The package has minimal risks as it does not engage in network calls, shell executions, or obfuscation techniques. However, the incomplete author information slightly increases its metadata risk.

  • No network calls or shell executions detected.
  • Incomplete author information.
Per-check LLM notes
  • Network: No network calls detected, which is normal if the package does not require internet access.
  • Shell: No shell executions detected, indicating the package does not attempt to run external commands.
  • Obfuscation: No obfuscation patterns detected, indicating low risk.
  • Credentials: No credential harvesting patterns detected, indicating low risk.
  • Metadata: The author information is incomplete, suggesting potential low credibility.

πŸ”¬ Heuristic Checks

βœ“ Outbound Network Calls

No suspicious network call patterns found

βœ“ Code Obfuscation

No obfuscation patterns detected

βœ“ Shell / Subprocess Execution

No shell execution patterns detected

βœ“ Credential Harvesting

No credential harvesting patterns detected

βœ“ Typosquatting

No typosquatting candidates detected

βœ“ Registered Email Domain

Email domain looks legitimate: outlook.com>

βœ“ Suspicious Page Links

All external links appear legitimate

βœ“ Git Repository History

Repository BolunHan/PyAlgoEngine appears legitimate

⚠ Maintainer History score 4.0

2 maintainer concern(s) found

  • Author name is missing or very short
  • Author "" appears to have only 1 package on PyPI (new or inactive account)
βœ“ Known CVE Vulnerabilities

No known vulnerabilities found in OSV database.

πŸ’‘ AI App Starter Prompt

Use this prompt to build a project with PyAlgoEngine
Create a fully-functional mini-trading app using the PyAlgoEngine package in Python.
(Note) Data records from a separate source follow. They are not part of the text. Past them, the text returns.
Lemma discarded_lines_witness :
  extractWord_body (JStr "kafka") 0 ([], sample_world) "# HELP kafka_server"
  = ([], sample_world)
  /\ extractWord_body (JStr "kafka") 0 ([], sample_world)
       "jmx_scrape_duration_seconds 0.01"
     = ([], sample_world)
  /\ extractWord_body (JStr "kubernetes") 0 ([], sample_world)
       "jmx_scrape_duration_seconds 0.01"
     = extractWord_parse 0 ([], sample_world) "jmx_scrape_duration_seconds 0.01".
Proof.
  split; [|split].
  - apply (proj1 (discarded_lines (JStr "kafka") 0 ([], sample_world)
                    "# HELP kafka_server")).
    right. now exists " HELP kafka_server".
  - apply (proj1 (proj2 (discarded_lines (JStr "kafka") 0 ([], sample_world)
                           "jmx_scrape_duration_seconds 0.01"))).
    split; [reflexivity | now left].
  - apply (proj2 (proj2 (discarded_lines (JStr "kubernetes") 0 ([], sample_world)
                           "jmx_scrape_duration_seconds 0.01")));
      [discriminate | discriminate | intros [rest H]; discriminate H].
Defined.

Example prefix_kept_outside_kafka :
  fst (extractWord (JStr "kubernetes") (JStr "jmx_scrape_duration_seconds 0.01")
         sample_world)
  = Ok [record_of "jmx_scrape_duration_seconds" (literal "0.01") 1700000000000].
Proof. vm_compute. reflexivity. Qed.

(** C8.  For every mode other than [kafka] and [kubernetes], the modes that
    select a pipeline, [getMetricsURI] throws [Error('Unrecognized mode')];
    both queries fail with that error at once, before any request is made
    and without touching the console. *)
Theorem unrecognized_mode_throws (config mode : jsval) :
  Get config "mode" = Ok mode ->
  mode <> JStr "kafka" ->
  mode <> JStr "kubernetes" ->
  getMetricsURI config = Throw (Error "Unrecognized mode") /\
  forall w,
    kafkaMetricsQuery config w = (Throw (Error "Unrecognized mode"), w) /\
    promMetricsQuery config w = (Throw (Error "Unrecognized mode"), w).
Proof.
  intros Hmode Hkafka Hkube.
  assert (H : getMetricsURI config = Throw (Error "Unrecognized mode")).
  { unfold getMetricsURI. rewrite Hmode. cbn [rbind].
    now rewrite !strict_eq_string_false. }
  split; [exact H|]. intros w.
  unfold kafkaMetricsQuery, promMetricsQuery. now rewrite H.
Qed.

Lemma unrecognized_mode_throws_witness :
  getMetricsURI (JObj [("mode", JStr "microservices")])
  = Throw (Error "Unrecognized mode") /\
  forall w,
    kafkaMetricsQuery (JObj [("mode", JStr "microservices")]) w
    = (Throw (Error "Unrecognized mode"), w) /\
    promMetricsQuery (JObj [("mode", JStr "microservices")]) w
    = (Throw (Error "Unrecognized mode"), w).
Proof.
  apply (unrecognized_mode_throws (JObj [("mode", JStr "microservices")])
           (JStr "microservices"));
    [reflexivity | discriminate | discriminate].
Defined.

(** C9 (as amended).  In text mode, for a surviving line that contains no
    space the last-space index is [-1]; the metric is then the line without
    its final character and the candidate value is the whole line.  When
    [Number(line)] is not NaN the loop pushes that record; when it is NaN
    the line is rejected with a diagnostic, as any other line is. *)
Theorem line_without_space
    (mode : jsval) (t : Z) (res : list MetricRecord) (w : World)
    (line : string) :
  surviving mode line ->
  contains " " line = false ->
  lastIndexOf line " " = -1 /\
  extractWord_body mode t (res, w) line =
    if is_NaN (StringToNumber line)
    then (res, console_error (InvalidMetric line) w)
    else ((res ++ [record_of (drop_last line) (JNum (StringToNumber line)) t])%list, w).
Proof.
  intros Hline Hspace.
  destruct (no_space_cut line (proj1 Hline) Hspace) as (Hlast & Hmetric & Hvalue).
  split; [exact Hlast|].
  rewrite body_surviving by assumption.
  unfold extractWord_parse. rewrite Hlast, Hmetric, Hvalue.
  now destruct (is_NaN (StringToNumber line)).
Qed.

Lemma line_without_space_witness :
  lastIndexOf "42" " " = -1 /\
  extractWord_body (JStr "kafka") 0 ([], sample_world) "42"
  = ([] ++ [record_of "4" (JNum (StringToNumber "42")) 0], sample_world)%list.
Proof.
  apply (line_without_space (JStr "kafka") 0 [] sample_world "42");
    [surviving_line | reflexivity].
Defined.
(** * pixelqart: a shallow embedding of [pixelqart.py]

    The program searches for a QR code that contains a given pixel art: it
    splits the design into a desired and a necessary overlay, asks the QArt
    service for candidate renders, pastes the necessary overlay on each
    candidate, validates it with a barcode decoder, scores it against JPEG
    recompression and saves it.

    Layout of this file:
    - exceptions and the [result] monad;
    - the parts of PIL the program uses ([Image.new], pixel access,
      [Image.paste]), as a raster of rows of RGBA tuples;
    - the Python string helpers the program uses ([split], [startswith],
      [os.path.basename], [os.path.splitext], [lower], [str] of an int);
    - [split_design], [eval_qrcode], the loop of [search_qrcode] as a
      step function over its phases, [main] and the command-line entry;
    - the properties. *)

From Stdlib Require Import ZArith Ascii.
From stdpp Require Import list strings pretty gmap.

Local Open Scope Z_scope.
Local Open Scope nat_scope.

(** ** Exceptions *)

(** The exception classes the program can raise.  [assert] raises
    [AssertionError]; unpacking too few values raises [ValueError]; an index
    out of range raises [IndexError] and a missing key [KeyError];
    [requests.get] raises
    [ConnectionError] on a transport failure; [base64.b64decode] and
    [Image.open] raise their own errors on bytes they cannot read. *)
Inductive exn : Type :=
| AssertionError
| ValueError
| IndexError
| KeyError
| ConnectionError
| UnidentifiedImageError.

Definition exn_name (e : exn) : string :=
  match e with
  | AssertionError => "AssertionError"
  | ValueError => "ValueError"
  | IndexError => "IndexError"
  | KeyError => "KeyError"
  | ConnectionError => "ConnectionError"
  | UnidentifiedImageError => "UnidentifiedImageError"
  end.

#[global] Instance exn_eq_dec : EqDecision exn.
Proof. solve_decision. Defined.

(** A computation that returns a value or raises. *)
Inductive result (A : Type) : Type :=
| Ok (a : A)
| Raise (e : exn).
Arguments Ok {A} a.
Arguments Raise {A} e.

#[global] Instance result_ret : MRet result := @Ok.
#[global] Instance result_bind : MBind result := λ A B f m,
  match m with
  | Ok a => f a
  | Raise e => Raise e
  end.

(** A [for] loop over [xs] whose body may raise: the first exception leaves
    the loop. *)
Fixpoint for_each {S A : Type} (body : S → A → result S) (xs : list A) (s : S)
  : result S :=
  match xs with
  | [] => Ok s
  | x :: xs' => s' ← body s x; for_each body xs' s'
  end.

(** ** PIL rasters *)

Module PIL.

(** An RGBA pixel as Python shows it: a 4-tuple of ints. *)
Definition pixel : Type := Z * Z * Z * Z.

Definition alpha (p : pixel) : Z := p.2.

(** A raster: its mode, its size, and its rows ([data !! y !! x] is the pixel
    at column [x] of row [y]). *)
Record Image : Type := mkImage {
  mode : string;
  width : nat;
  height : nat;
  data : list (list pixel)
}.

Definition size (im : Image) : nat * nat := (width im, height im).

#[global] Instance Image_eq_dec : EqDecision Image.
Proof. solve_decision. Defined.

(** Every raster PIL builds has [height] rows of [width] pixels. *)
Definition shape_ok (im : Image) : Prop :=
  length (data im) = height im ∧ Forall (λ row, length row = width im) (data im).

(** 8-bit channels. *)
Definition byte_px (p : pixel) : Prop :=
  let '(r, g, b, a) := p in
  (0 ≤ r < 256 ∧ 0 ≤ g < 256 ∧ 0 ≤ b < 256 ∧ 0 ≤ a < 256)%Z.

#[global] Instance byte_px_dec p : Decision (byte_px p).
Proof. destruct p as [[[r g] b] a]. simpl. apply _. Defined.

Definition byte_valued (im : Image) : Prop :=
  Forall (Forall byte_px) (data im).

(** A pixel that is fully transparent or fully opaque. *)
Definition binary_alpha (p : pixel) : Prop := alpha p = 0%Z ∨ alpha p = 255%Z.

(** [Image.new(mode, size, color)]. *)
Definition new (mode : string) (size : nat * nat) (color : pixel) : Image :=
  mkImage mode size.1 size.2 (replicate size.2 (replicate size.1 color)).

(** The pixel stored at [(x, y)], if any. *)
Definition px (im : Image) (x y : nat) : option pixel :=
  row ← data im !! y; row !! x.

(** [pixels[x, y]] on the object [im.load()] returns: [IndexError] out of
    range. *)
Definition getpixel (im : Image) (x y : nat) : result pixel :=
  match px im x y with
  | Some p => Ok p
  | None => Raise IndexError
  end.

(** [pixels[x, y] = v]: [IndexError] out of range. *)
Definition putpixel (im : Image) (x y : nat) (v : pixel) : result Image :=
  if decide (x < width im ∧ y < height im) then
    Ok (mkImage (mode im) (width im) (height im)
          (alter (λ row, <[x := v]> row) y (data im)))
  else Raise IndexError.

(** Pillow's [DIV255] and [BLEND] on 8-bit values: the mix of the destination
    [d] and the source [s] under mask value [m]. *)
Definition DIV255 (a : Z) : Z :=
  let tmp := (a + 128)%Z in
  Z.shiftr (Z.shiftr tmp 8 + tmp) 8.

Definition BLEND (m d s : Z) : Z := DIV255 (d * (255 - m) + s * m)%Z.

Definition blend_px (m : Z) (d s : pixel) : pixel :=
  let '(dr, dg, db, da) := d in
  let '(sr, sg, sb, sa) := s in
  (BLEND m dr sr, BLEND m dg sg, BLEND m db sb, BLEND m da sa).

(** [dst.paste(src, box, mask)] with a 2-tuple [box]: the region is the
    source's size with its upper left corner at [box]; what falls outside
    the destination is clipped.  Without a mask the source pixel is copied;
    with an RGBA mask its alpha band weighs source against destination. *)
Definition pasted (src : Image) (box : nat * nat) (mask : option Image)
  (x y : nat) (d : pixel) : pixel :=
  if decide (box.1 ≤ x < box.1 + width src ∧ box.2 ≤ y < box.2 + height src)
  then
    match px src (x - box.1) (y - box.2) with
    | Some s =>
        match mask with
        | None => s
        | Some mk =>
            match px mk (x - box.1) (y - box.2) with
            | Some mp => blend_px (alpha mp) d s
            | None => d
            end
        end
    | None => d
    end
  else d.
This application will serve as a simple backtesting tool for trading algorithms, allowing users to simulate different trading strategies on historical market data. Here’s a detailed breakdown of the project steps and features:

1. **Project Setup**: Begin by setting up your Python environment and installing PyAlgoEngine along with other necessary packages such as pandas for data manipulation.
2. **Data Integration**: Integrate historical financial market data into your application. This data can be sourced from APIs like Alpha Vantage, Yahoo Finance, or any other reliable source.
3. **Strategy Development**: Utilize PyAlgoEngine’s core functionalities to develop a basic trading strategy. For example, you could implement a Moving Average Crossover strategy where buy/sell signals are generated based on the crossing of short-term and long-term moving averages.
4. **Backtesting Mechanism**: Implement a backtesting feature within the application. This allows users to test their trading strategies against historical data to evaluate performance metrics such as return on investment (ROI), Sharpe ratio, and maximum drawdown.
5. **Visualization**: Incorporate visualization tools to display the results of backtests. Use libraries like matplotlib or plotly to create charts showing price movements, signal execution, and performance metrics over time.
6. **User Interface**: Develop a user-friendly interface for the application. This could be a simple command-line interface or a more advanced graphical user interface (GUI) using Tkinter or PyQt.
7. **Documentation and Testing**: Ensure thorough documentation of your code and conduct rigorous testing to ensure the reliability and accuracy of the application.

By following these steps, you will have developed a robust mini-trading app that leverages the capabilities of PyAlgoEngine to facilitate algorithmic trading strategy development and evaluation.